Only a slice of the listing below is wanted. Retype the lines from the one containing "exhibit a collision of [hash]. *)" through the one containing "<$> ai_evidenceRefs a))].", exactly, both ends included.

"""

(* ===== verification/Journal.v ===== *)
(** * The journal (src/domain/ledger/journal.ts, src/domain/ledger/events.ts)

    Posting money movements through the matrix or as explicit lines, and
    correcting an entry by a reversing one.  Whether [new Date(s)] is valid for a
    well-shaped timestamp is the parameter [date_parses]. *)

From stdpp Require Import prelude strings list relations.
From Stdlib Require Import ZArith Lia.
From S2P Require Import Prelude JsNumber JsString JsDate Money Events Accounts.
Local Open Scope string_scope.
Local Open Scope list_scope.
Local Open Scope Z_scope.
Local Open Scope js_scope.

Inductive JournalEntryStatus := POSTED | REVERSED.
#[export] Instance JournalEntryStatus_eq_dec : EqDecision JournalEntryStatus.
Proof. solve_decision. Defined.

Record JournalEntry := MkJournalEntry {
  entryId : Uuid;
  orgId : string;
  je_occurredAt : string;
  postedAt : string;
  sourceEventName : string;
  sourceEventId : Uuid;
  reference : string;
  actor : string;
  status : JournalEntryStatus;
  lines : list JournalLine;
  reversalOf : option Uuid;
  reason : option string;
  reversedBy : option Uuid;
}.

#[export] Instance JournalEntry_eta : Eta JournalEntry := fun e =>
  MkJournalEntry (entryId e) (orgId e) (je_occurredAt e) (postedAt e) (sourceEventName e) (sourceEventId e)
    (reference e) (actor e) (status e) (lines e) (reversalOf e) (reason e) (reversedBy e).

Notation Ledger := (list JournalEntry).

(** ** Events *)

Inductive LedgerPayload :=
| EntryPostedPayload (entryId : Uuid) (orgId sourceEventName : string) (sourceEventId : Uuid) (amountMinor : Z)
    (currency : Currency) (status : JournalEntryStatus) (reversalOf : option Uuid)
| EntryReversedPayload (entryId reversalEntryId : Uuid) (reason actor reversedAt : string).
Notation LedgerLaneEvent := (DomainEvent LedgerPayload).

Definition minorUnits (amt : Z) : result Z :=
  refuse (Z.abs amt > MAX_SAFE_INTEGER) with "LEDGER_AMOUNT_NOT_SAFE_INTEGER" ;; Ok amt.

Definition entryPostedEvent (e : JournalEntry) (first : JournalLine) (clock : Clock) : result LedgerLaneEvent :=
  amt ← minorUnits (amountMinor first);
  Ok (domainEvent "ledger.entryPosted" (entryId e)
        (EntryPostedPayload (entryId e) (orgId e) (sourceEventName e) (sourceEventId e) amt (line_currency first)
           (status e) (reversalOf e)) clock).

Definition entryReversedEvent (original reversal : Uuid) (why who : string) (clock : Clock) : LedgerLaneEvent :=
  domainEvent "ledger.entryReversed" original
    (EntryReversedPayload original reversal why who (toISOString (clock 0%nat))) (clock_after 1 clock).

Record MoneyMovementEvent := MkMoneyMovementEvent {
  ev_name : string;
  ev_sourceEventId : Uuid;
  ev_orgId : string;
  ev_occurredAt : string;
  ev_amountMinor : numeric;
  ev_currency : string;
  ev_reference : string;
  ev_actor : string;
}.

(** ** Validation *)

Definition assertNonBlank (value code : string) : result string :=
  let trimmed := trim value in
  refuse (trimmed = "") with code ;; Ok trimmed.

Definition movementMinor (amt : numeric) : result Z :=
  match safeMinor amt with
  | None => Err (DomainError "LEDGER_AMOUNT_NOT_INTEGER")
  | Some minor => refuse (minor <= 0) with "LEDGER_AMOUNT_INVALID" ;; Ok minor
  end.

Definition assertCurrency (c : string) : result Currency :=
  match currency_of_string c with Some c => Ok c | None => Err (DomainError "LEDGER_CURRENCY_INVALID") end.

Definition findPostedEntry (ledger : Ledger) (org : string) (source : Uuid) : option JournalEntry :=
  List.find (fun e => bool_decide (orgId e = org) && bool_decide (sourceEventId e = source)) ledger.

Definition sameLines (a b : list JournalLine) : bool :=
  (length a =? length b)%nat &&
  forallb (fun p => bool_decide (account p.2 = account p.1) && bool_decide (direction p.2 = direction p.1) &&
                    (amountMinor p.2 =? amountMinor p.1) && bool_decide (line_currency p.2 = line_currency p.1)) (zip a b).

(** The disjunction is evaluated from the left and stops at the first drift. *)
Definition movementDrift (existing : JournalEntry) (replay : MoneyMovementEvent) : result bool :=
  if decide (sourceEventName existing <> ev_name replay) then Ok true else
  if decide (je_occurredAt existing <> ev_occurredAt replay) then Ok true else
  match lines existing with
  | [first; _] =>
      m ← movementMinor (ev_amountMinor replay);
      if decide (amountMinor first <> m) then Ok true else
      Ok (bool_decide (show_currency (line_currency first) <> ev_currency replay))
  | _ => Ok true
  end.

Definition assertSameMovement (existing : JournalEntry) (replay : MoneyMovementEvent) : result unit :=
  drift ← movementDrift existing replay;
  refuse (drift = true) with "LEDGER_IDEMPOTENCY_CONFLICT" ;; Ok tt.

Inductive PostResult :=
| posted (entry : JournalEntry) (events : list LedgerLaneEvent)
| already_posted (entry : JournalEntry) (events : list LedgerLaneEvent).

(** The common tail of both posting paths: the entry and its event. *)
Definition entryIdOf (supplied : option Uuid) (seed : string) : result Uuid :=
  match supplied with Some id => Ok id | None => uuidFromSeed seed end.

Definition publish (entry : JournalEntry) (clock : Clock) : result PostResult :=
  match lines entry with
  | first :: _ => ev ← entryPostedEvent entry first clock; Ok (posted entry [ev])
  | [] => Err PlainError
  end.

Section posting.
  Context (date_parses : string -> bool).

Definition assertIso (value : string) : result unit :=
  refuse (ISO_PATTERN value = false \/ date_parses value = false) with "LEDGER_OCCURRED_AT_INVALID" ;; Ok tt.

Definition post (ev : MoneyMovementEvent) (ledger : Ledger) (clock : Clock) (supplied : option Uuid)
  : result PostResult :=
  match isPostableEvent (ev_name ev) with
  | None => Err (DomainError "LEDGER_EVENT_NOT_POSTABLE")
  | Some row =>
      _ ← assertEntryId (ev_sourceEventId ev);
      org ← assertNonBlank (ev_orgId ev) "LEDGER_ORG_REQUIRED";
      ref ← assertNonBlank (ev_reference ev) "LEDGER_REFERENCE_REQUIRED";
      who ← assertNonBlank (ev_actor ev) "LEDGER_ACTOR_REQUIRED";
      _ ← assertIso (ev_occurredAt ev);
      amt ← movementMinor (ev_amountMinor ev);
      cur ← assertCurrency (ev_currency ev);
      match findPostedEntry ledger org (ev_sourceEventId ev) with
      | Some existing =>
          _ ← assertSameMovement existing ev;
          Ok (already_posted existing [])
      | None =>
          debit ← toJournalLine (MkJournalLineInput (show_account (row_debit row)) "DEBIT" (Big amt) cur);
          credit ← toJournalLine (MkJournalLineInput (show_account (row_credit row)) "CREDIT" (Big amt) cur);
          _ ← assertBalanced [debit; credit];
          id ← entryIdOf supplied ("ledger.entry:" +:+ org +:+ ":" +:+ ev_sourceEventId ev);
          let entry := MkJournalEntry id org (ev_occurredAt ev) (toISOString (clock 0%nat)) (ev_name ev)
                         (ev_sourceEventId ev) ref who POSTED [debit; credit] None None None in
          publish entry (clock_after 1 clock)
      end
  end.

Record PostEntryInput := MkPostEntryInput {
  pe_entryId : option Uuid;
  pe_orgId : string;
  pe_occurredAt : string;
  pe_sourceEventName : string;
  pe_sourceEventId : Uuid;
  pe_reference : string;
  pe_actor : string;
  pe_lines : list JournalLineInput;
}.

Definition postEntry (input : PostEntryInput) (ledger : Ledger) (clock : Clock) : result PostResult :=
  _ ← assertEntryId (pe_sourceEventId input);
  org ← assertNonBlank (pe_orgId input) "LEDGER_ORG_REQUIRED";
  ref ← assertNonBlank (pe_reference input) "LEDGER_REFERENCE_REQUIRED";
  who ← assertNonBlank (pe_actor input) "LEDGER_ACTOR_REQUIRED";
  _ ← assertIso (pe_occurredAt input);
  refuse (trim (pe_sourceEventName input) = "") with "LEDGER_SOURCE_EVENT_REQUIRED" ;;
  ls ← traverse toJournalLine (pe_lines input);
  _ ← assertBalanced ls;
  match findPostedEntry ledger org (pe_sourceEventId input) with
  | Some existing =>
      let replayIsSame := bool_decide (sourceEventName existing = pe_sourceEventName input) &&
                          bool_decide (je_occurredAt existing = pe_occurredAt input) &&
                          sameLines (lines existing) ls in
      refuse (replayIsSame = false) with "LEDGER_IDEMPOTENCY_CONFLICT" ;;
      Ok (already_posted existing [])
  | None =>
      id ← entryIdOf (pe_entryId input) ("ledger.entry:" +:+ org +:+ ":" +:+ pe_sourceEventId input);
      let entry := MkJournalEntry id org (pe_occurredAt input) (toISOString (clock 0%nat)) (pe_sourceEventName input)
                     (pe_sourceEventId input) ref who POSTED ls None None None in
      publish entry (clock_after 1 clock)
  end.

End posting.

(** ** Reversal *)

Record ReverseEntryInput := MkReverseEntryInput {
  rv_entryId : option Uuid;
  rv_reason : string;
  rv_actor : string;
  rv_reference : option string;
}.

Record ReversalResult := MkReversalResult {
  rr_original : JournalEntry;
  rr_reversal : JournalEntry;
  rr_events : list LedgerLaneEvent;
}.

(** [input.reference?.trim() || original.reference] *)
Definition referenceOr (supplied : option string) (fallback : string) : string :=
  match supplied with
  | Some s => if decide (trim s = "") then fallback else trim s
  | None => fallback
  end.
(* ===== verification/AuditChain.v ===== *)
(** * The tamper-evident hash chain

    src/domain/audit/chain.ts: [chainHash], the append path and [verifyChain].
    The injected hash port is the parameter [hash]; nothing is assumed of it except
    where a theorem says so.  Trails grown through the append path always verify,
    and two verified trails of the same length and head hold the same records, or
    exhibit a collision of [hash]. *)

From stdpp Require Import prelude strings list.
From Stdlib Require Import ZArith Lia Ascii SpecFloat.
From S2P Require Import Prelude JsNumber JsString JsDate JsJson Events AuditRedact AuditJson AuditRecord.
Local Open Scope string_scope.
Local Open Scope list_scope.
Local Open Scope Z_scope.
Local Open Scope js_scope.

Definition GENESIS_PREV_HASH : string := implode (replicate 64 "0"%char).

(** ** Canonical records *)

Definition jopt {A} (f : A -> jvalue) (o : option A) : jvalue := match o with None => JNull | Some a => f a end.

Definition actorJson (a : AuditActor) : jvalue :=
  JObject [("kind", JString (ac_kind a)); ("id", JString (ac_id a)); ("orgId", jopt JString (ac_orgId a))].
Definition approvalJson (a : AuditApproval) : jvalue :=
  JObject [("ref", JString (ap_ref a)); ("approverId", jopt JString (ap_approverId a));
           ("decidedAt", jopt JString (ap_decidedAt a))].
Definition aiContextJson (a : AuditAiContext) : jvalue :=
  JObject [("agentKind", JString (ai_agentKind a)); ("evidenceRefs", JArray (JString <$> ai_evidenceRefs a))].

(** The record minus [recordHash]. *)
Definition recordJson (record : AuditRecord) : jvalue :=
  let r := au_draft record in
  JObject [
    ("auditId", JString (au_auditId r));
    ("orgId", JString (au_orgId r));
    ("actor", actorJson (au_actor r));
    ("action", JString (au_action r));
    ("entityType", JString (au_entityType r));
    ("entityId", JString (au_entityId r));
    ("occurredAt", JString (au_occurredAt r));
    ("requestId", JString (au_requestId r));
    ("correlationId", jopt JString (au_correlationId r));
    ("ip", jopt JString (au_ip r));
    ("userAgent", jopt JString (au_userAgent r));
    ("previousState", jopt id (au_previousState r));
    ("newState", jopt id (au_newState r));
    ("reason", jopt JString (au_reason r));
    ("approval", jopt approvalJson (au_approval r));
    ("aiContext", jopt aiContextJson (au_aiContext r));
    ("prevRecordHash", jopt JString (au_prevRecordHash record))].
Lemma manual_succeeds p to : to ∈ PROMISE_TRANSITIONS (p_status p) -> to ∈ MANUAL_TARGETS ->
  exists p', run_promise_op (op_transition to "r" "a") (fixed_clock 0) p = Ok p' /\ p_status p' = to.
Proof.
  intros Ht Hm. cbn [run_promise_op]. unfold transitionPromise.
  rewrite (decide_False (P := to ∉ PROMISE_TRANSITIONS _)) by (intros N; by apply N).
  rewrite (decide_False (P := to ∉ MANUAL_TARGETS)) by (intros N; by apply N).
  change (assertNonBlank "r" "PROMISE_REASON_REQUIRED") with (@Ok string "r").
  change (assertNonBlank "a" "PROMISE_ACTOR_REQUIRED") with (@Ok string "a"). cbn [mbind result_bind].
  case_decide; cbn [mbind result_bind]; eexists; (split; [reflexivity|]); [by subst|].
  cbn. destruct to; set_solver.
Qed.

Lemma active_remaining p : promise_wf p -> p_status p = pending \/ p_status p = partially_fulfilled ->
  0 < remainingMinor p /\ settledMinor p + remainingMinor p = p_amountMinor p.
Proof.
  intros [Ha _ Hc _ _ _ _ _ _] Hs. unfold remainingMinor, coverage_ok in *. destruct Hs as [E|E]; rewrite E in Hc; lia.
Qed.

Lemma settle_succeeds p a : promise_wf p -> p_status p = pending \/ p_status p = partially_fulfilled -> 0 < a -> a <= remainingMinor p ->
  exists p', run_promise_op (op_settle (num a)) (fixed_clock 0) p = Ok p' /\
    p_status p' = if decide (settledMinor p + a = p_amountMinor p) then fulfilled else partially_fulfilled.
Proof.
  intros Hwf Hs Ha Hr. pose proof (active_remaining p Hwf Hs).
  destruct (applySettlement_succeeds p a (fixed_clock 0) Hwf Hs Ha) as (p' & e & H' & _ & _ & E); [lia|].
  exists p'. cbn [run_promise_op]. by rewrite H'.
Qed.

"""

Solution to this exercise:
    exhibit a collision of [hash]. *)

From stdpp Require Import prelude strings list.
From Stdlib Require Import ZArith Lia Ascii SpecFloat.
From S2P Require Import Prelude JsNumber JsString JsDate JsJson Events AuditRedact AuditJson AuditRecord.
Local Open Scope string_scope.
Local Open Scope list_scope.
Local Open Scope Z_scope.
Local Open Scope js_scope.

Definition GENESIS_PREV_HASH : string := implode (replicate 64 "0"%char).

(** ** Canonical records *)

Definition jopt {A} (f : A -> jvalue) (o : option A) : jvalue := match o with None => JNull | Some a => f a end.

Definition actorJson (a : AuditActor) : jvalue :=
  JObject [("kind", JString (ac_kind a)); ("id", JString (ac_id a)); ("orgId", jopt JString (ac_orgId a))].
Definition approvalJson (a : AuditApproval) : jvalue :=
  JObject [("ref", JString (ap_ref a)); ("approverId", jopt JString (ap_approverId a));
           ("decidedAt", jopt JString (ap_decidedAt a))].
Definition aiContextJson (a : AuditAiContext) : jvalue :=
  JObject [("agentKind", JString (ai_agentKind a)); ("evidenceRefs", JArray (JString <$> ai_evidenceRefs a))].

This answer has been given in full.